Work instruction: From the records below, return every line containing the word "mret".

Saved data entries:
■ ■ ■ ■

(* ===== verification/ReaderMutex.v ===== *)
(** * [Read] and [Close] of an [oobConn] at the same time

    Any number of goroutines in [Read] of the batch reader and in [Close] of the
    [oobConn], with the closing of the socket, the reader's mutex, its atomic
    flag, the blocking [ReadBatch] and the closing of the writer as separate
    steps: a buffer the kernel may write to is never in a pool, and [Close]
    ends because it closes the socket before it asks for the mutex.  The
    writer's [Close] is one step: it works under a mutex of its own, which among
    these goroutines only other [Close]s ask for, and its flush of no messages
    on the closed socket does not block.  Callers of [WritePacket] and the
    flush worker are not among the goroutines. *)

From S2P Require Import Prelude GoLib Types Interfaces Ownership GoWorld Cmsg SockBuf BatchReader BatchReaderInv.
From S2P Require Import ReaderLife BatchWriter Keeps OobConn.

(** [ready k]: a [ReadBatch] does not block. *)
Class BlockingSocket (K : Type) : Type := { ready : K → bool }.

Section threads.
Context {K : Type} `{!BufferPool Slice K} `{!SysBatchReader K} `{!SysBatchWriter K} `{!BlockingSocket K}.
Variable os : OS.
Variable conn : NetConn K.
#[local] Abbreviation M := (GoM (World K)).
#[local] Abbreviation bs := (batchSize os).

(** ** [Read], cut at [ReadBatch] *)

(** From the test of [closed] on: a result, or the reader as [ReadBatch] gets it. *)
Definition read_check (b oob : list Z) (r : batchReader) : M (ReadResult * batchReader + batchReader) :=
  if r_closed r then mret (inl (MkRead b oob 0 0 0 None (Some ErrClosed), r))
  else if (r_len r =? r_readPos r)%nat then
    r ← refresh (seq 0 (r_readPos r)) (set_pos (r_readPos r) bs r);
    mret (inr (set_pos 0 (r_len r) r))
  else x ← take_message b oob r; mret (inl x).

■ ■ ■ ■

Task output:
  if r_closed r then mret (inl (MkRead b oob 0 0 0 None (Some ErrClosed), r))
    mret (inr (set_pos 0 (r_len r) r))
  else x ← take_message b oob r; mret (inl x).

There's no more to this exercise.